I subscribe to Good News from The Guardian. Every Sunday, I get four or five articles of good things that have happened in the past week. After a week of bad news, horrifying news, deadly news that fills up every page for seven days.
Maybe this is why I’ve been crying. When I was in my early 20s and studying for my licensing exam (Psychology), I used to watch an episode of Bonanza (which I hadn’t seen it’s first time around) every day. Every day I’d cry at the end of the episode. I quickly figured out that I cried because it was about family, love in the family being a priority, and justice always won in the end.
I think I cried about Joe because I like him. And this man that I like did a courageous and selfless act that if unheard of in this day and political climate. In the end, he showed us his integrity.
I have a vision now that with nothing left to lose, our President will achieve more great things in his last six months.
And then? Please stay alive, Joe. Don’t let this be one tragedy too many. Please muster that working class Delaware boy who has a real spine and served the country well for over fifty years. Be a great ex-President.
A bientôt,
Sara
Beautifully expressed tho I was never a big Biden fan, I had been tremendously impressed with the amount of legislation he was able to get passed and I felt momentarily shocked when he finally announced.
Sometime in the future it may be admitted that he had lost a good portion of young people and BIPOC folks over his refusal to see Palestinian children as full human beings.
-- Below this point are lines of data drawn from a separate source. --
(** C3.  [evaluate] runs the forward pass with the gradient mode off, in
    evaluation mode and on the graph it is given; it computes the loss of
    the output against the labels, thresholds the raw output at 0.5 (1 when
    the entry is at least 0.5, 0 otherwise) and returns the micro F1 of that
    prediction against the labels together with the loss.  The gradient
    mode is restored on the way out. *)
Theorem evaluate_spec (features : Matrix) (subgraph : DGLGraph) (labels : Matrix)
    (loss_fcn : Matrix -> Matrix -> result R) (s : State) :
  let m1 := model_set_g subgraph (model_set_training false (model s)) in
  evaluate features subgraph labels loss_fcn s =
    ({| model := fst (Model_logits m1 features);
        optimizer := optimizer s;
        grad_enabled := grad_enabled s;
        model_state_file := model_state_file s;
        trace := trace s ++ [Forward_pass false false (Some subgraph)] |},
     output ← snd (Model_logits m1 features);
     loss_data ← loss_fcn output labels;
     score ← f1_score_micro labels (np_where_ge output (1 / 2));
     Ok (score, loss_data)) /\
  forall output i j, i < nrows output -> j < length (row output i) ->
    ((entry output i j >= 1 / 2)%R -> entry (np_where_ge output (1 / 2)) i j = 1%R) /\
    ((entry output i j < 1 / 2)%R -> entry (np_where_ge output (1 / 2)) i j = 0%R).
Proof.
  intros m1. split.
  - assert (Hg : model_g m1 = Some subgraph) by (unfold m1; destruct (model s); reflexivity).
    assert (Ht : model_training m1 = false) by (unfold m1; destruct (model s); reflexivity).
    unfold evaluate, no_grad, model_logits. repeat msimpl. fold m1. rewrite Hg, Ht.
    destruct (Model_logits m1 features) as [m2 out]. repeat msimpl.
    destruct out as [output|e]; msimpl; [|reflexivity].
    destruct (loss_fcn output labels) as [loss_data|e]; msimpl; [|reflexivity].
    destruct (f1_score_micro labels _) as [score|e]; reflexivity.
  - intros output i j Hi Hj. unfold np_where_ge. rewrite entry_matrix_map by assumption.
    destruct (Rge_dec _ _); split; intros; try reflexivity; lra.
Qed.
He lost many of us as we watched children suffer and die in real time.
I hope Kamala can turn the page on that but for now her laugh, her vigor, her energy has infected most of us with hope and scared the bejesus out of Trump.
Wonderful post, Sara. I, too, hope that Biden can have further successes in his last 6 months as president. We will watch closely, how a good man handles that kind of incumbency. I suspect with tremendous grace.
Am feeling thrilled at how democrats have come together quickly behind Harris, even though it's been orchestrated behind the scenes. Just to have hope rekindled, that flame relit, is invigorating.